СКАЧКА КИТА КАРСОНА
© Перевод М. Зенкевич
Простор! Быть свободным и вольно дышать.
Гигантом расти, как безбрежная гладь,
Со скоростью ветра скакать на коне
Без троп, без пути по глухой целине.
Простор! Океан, безгранично велик,
Целует, как брата, большой материк.
Бизоны с косматыми волнами грив
Там движутся грозно, как бурный прилив.
Не спросит охотник — ты друг или враг,
И гостя пригреет вигвама очаг.
Равнины Америки! Прерий простор!
От берега моря, где волны шумят
Привет чужестранцу, стремлюсь я назад,
Я к вам возвращаюсь, к вам руки простер!
Припустить? Сэр, взгляните, какой это конь!
Паче — лучший мой друг. Он горяч, как огонь.
Не узнаете вы по блестящим глазам,
Что он слеп, как барсук… Расскажу я все вам…
Мы лежали в траве золотой, словно клевер,
На восток и на запад, на юг и на север
Простирался сухой травяной океан
Вдаль, где в Бразосе был наш охотничий стан.
Мы лежали средь трав побуревших, сухих,
Выжидая, когда скроет ночь нас троих;
Убежала со мной индианка-невеста,
И селенье ее краснокожих родных
Отделяла от нас только ночь переезда.
Я держал ее руку, ловил ее взгляд,
И волос сине-черных роскошный каскад
Рассыпал, ниспадая с ее головы,
По груди красно-смуглой душистые струи.
Был в касанье ее жаркий трепет травы,
Принимавшей от солнца с небес поцелуи.
Ее голос воркующий, томен и густ,
О любви пробужденной шепнул мне украдкой,
И слетал каждый звук с ее розовых уст,
Как пчела, отягченная ношею сладкой.
Мы лежали в траве, старый Ревелс и я
И бежавшая с нами невеста моя.
«Сорок миль лишь, и больше ни фута… Поверьте,
Что настигнут нас здесь краснокожие черти,
Если только команчи напали на след, —
Проворчал старый Ревелс. — Но выхода нет,
Только ночь нас избавит от пыток и смерти».

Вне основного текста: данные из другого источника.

(** * The updates as functions on properties *)
Definition upd_set (s p a : Z) (q : Props) : Props :=
  MkProps s p (p_orig q) (Z.lor a (Z.land (p_attr q) AttributeIgnoreMask)) (p_lock q) (p_use q).

(** [Update] may change a block: not locked for ipc. *)
Definition changeable (b : KMemoryBlock) : Prop :=
  m_original_permission b = KMemoryPermission.None_
  ∧ Z.land (m_attribute b) KMemoryAttribute.IpcLocked = KMemoryAttribute.None_.

Lemma attr_ignore attr a ign :
  Z.land a ign = 0 → Z.lor attr ign = Z.lor a ign → attr = Z.lor a (Z.land attr ign).
Proof.
  intros Ha E. apply testbit_ext. intros i Hi.
  assert (Z.testbit (Z.land a ign) i = false) as Hz by (rewrite Ha; apply Z.bits_0).
  assert (Z.testbit (Z.lor attr ign) i = Z.testbit (Z.lor a ign) i) as Hb by by rewrite E.
  rewrite Z.lor_spec, Z.land_spec in *. rewrite Z.lor_spec in Hb.
  by destruct (Z.testbit attr i), (Z.testbit a i), (Z.testbit ign i).
Qed.

Lemma HasProperties_upd b s p a :
  Z.land a AttributeIgnoreMask = 0 →
  HasProperties b s p a = true → upd_set s p a (props_of b) = props_of b.
Proof.
  intros Ha. unfold HasProperties. rewrite !andb_true_iff, !Z.eqb_eq. intros [[<- <-] E].
  assert (m_attribute b = Z.lor a (Z.land (m_attribute b) AttributeIgnoreMask)) as Ea by by apply attr_ignore.
  unfold upd_set. cbn [p_orig p_attr p_lock p_use props_of]. by rewrite <-Ea.
Qed.

Lemma Update_block b s p a flag set clear :
  changeable b →
  ∃ b', MemoryBlock.Update b s p a flag set clear = Some b' ∧ m_address b' = m_address b
    ∧ m_num_pages b' = m_num_pages b ∧ props_of b' = upd_set s p a (props_of b).
Proof.
  intros [H1 H2]. unfold MemoryBlock.Update. rewrite !check_bind_Some by by apply Z.eqb_eq.
  eexists. split; [done|]. by destruct (flag && negb (set =? 0)), (negb (clear =? 0)).
Qed.

Lemma Update_block_shape b b' s p a flag set clear :
  MemoryBlock.Update b s p a flag set clear = Some b' →
  m_address b' = m_address b ∧ m_num_pages b' = m_num_pages b.
Proof.
  unfold MemoryBlock.Update. intros H. apply check_bind_inv in H as [_ H]. apply check_bind_inv in H as [_ H].
  injection H as <-. by destruct (flag && negb (set =? 0)), (negb (clear =? 0)).
Qed.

Крепко лассо держа, он лежал на спине
И за солнцем следил. Вдруг в глухой тишине
Он вскочил, словно что-то почуяв во мгле,
И упал, и приник чутким ухом к земле.
Он поднялся — лицо, словно саван, бело,
Борода в серебре, а в глазах его пламя,
Как седой патриарх, он стоял перед нами,
Его голос звучал, как тревожный сигнал:
«Крепче лассо стяните! Взнуздайте коней!
Поскорей, поскорей ради жизни своей,
Чтоб спастись, пока время еще не ушло!
Подожженная прерия пышет пожаром.
Я услышал, когда к земле ухом прильнул,
Топот диких коней, как морской дальний гул,
И другой, отдаленный грохот и гуд,
То бизоны, гонимы пожаром, бегут.
Ураган так сметает все в бешенстве яром!»

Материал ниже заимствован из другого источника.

(** * KAutoObject *)
Record KAutoObject := { m_ref_count : Z; class_token : Z }.

(** The objects in memory and the two sets of KernelCore. *)
Record World := {
  objects : gmap Z KAutoObject;
  registered_objects : gset Z;
  registered_in_use_objects : gset Z;
}.

(** [Destroy] is virtual: what a class does when its last reference goes is a parameter. *)
Class AutoObjectMethods := { Destroy : Z → World → option World }.

Definition RegisterKernelObject (object : Z) (w : World) : World :=
  {| objects := objects w; registered_objects := {[object]} ∪ registered_objects w;
     registered_in_use_objects := registered_in_use_objects w |}.
Definition UnregisterKernelObject (object : Z) (w : World) : World :=
  {| objects := objects w; registered_objects := registered_objects w ∖ {[object]};
     registered_in_use_objects := registered_in_use_objects w |}.
Definition RegisterInUseObject (object : Z) (w : World) : World :=
  {| objects := objects w; registered_objects := registered_objects w;
     registered_in_use_objects := {[object]} ∪ registered_in_use_objects w |}.
Definition UnregisterInUseObject (object : Z) (w : World) : World :=
  {| objects := objects w; registered_objects := registered_objects w;
     registered_in_use_objects := registered_in_use_objects w ∖ {[object]} |}.

Definition set_ref (obj n : Z) (w : World) : World :=
  {| objects := alter (λ o, {| m_ref_count := n; class_token := class_token o |}) obj (objects w);
     registered_objects := registered_objects w;
     registered_in_use_objects := registered_in_use_objects w |}.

Лассо мы затянули и быстро бегом
За конями погнались с уздой и седлом,
И, подпруги стянув, на коней мы вскочили.
Поскакали мы в Бразос, и воздух кругом
И свистел и гудел, а глаза нам слепил
Ярко-красными вспышками яростный пыл.
Настигал нас в пути ураган огневой
И катившийся черный ревущий прибой
В темном облаке едкого дыма и пыли.
Нет, ни вопля смятенья, ни слова моленья,
И не дрогнуло сердце от страха в груди,
Надо было спешить, смерть гналась позади,
Был один лишь на тысячи шанс на спасенье.
Двадцать миль!.. Тридцать миль!.. Вот пятно впереди…

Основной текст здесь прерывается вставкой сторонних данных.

(** The successful path of [Add]: entry [i] is bound under the next linear id. *)
Lemma Add_ok t w m obj :
  table_ok t → represents t m → obj ≠ 0 → live 1 w obj → m_count t < m_table_size t →
  ∃ h t' w', Add obj t w = Some (ResultSuccess, Some h, t', w')
    ∧ table_ok t' ∧ in_width 32 h ∧ m !! h = None ∧ represents t' (<[h := obj]> m)
    ∧ m_count t' = m_count t + 1 ∧ Open obj w = Some (true, w')
    ∧ HandlePack.linear_id h = m_next_linear_id t
    ∧ m_next_linear_id t' = next_linear_id (m_next_linear_id t).
Proof.
  intros [free Hok] Hrep Hobj Hlive Hc. unfold Add.
  rewrite (proj2 (Z.ltb_lt _ _)) by done. cbn [negb].
  destruct (AllocateLinearId t) as [id t1] eqn:E1.
  destruct (AllocateLinearId_ok t free id t1) as (Hok1 & Hid & Hidn & Hi1 & Ho1 & Hs1 & Hc1); [done..|].
  pose proof (AllocateLinearId_next t free Hok) as Hn1. rewrite E1 in Hn1. simpl in Hn1.
  destruct (AllocateEntry_ok t1 free) as (i & free' & t2 & -> & E2 & Hok2 & Hni & Hlt & Hnull & Hi2 & Ho2 & Hs2 & Hn2 & Hc2 & _);
    [done|congruence|]. rewrite E2. cbn [mbind option_bind].
  destruct (with_entry_ok t2 free' i (entry_linear_id id)) as (t3 & E3 & Hok3 & Hi3 & Ho3 & Hs3 & Hc3 & Hn3 & _);
    [done|done|congruence|]. rewrite E3. cbn [mbind option_bind].
  destruct (with_object_ok t3 free' i obj) as (t4 & E4 & Hok4 & Ho4 & Hi4 & Hs4 & Hc4 & Hn4 & _);
    [done|done|congruence|]. rewrite E4. cbn [mbind option_bind].
  destruct (Open_live 1 w obj) as (o & Ho & E5); [done|lia|]. rewrite E5. cbn [mbind option_bind].
  assert (0 ≤ Z.of_nat i < MaxTableSize) as Hib.
  { pose proof (ok_size _ _ Hok). rewrite Hs1 in Hlt. lia. }
  unfold MinLinearId, MaxLinearId, MaxTableSize in *. rewrite u16_small by lia.
  destruct (represents_bind t t4 m i id obj) as [Hfresh Hrep']; try done; try congruence.
  { by exists (i :: free'). } { by exists free'. }
  { rewrite Hi4, Hi3, Hi2, Hi1. unfold entry_linear_id. by rewrite u16_small by lia. }
  exists (EncodeHandle (Z.of_nat i) id), t4. eexists. split; [done|].
  split_and!; [by exists free'|apply EncodeHandle_range|done|done|lia|done| |congruence].
  destruct (EncodeHandle_fields (Z.of_nat i) id) as (_ & El & _); [unfold in_width; lia..|].
  by rewrite El.
Qed.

Полоса… Это Бразос встает в отдаленье.
Закричал я — так радость была велика —
И направо взглянул, привставая слегка.
Где же Ревелс?.. Взглянул чрез плечо я в тревоге
И увидел, что, голову низко склоня,
Ревелс к шее споткнувшегося коня
Голой грудью припал и огонь красноногий
Быстро гнался за нами по травам сухим.
Рядом с Ревелсом мчался матерый бизон,
Гулко землю топча, словно прерий владыка,
Грозно гривой косматой он тряс, разъярен,
Пропылен и продымлен, и, жаром гоним,
Он ревел, будто бешеный, злобно и дико,
И торчащие в космах кривые рога
Устремлял, словно копья, вперед на врага.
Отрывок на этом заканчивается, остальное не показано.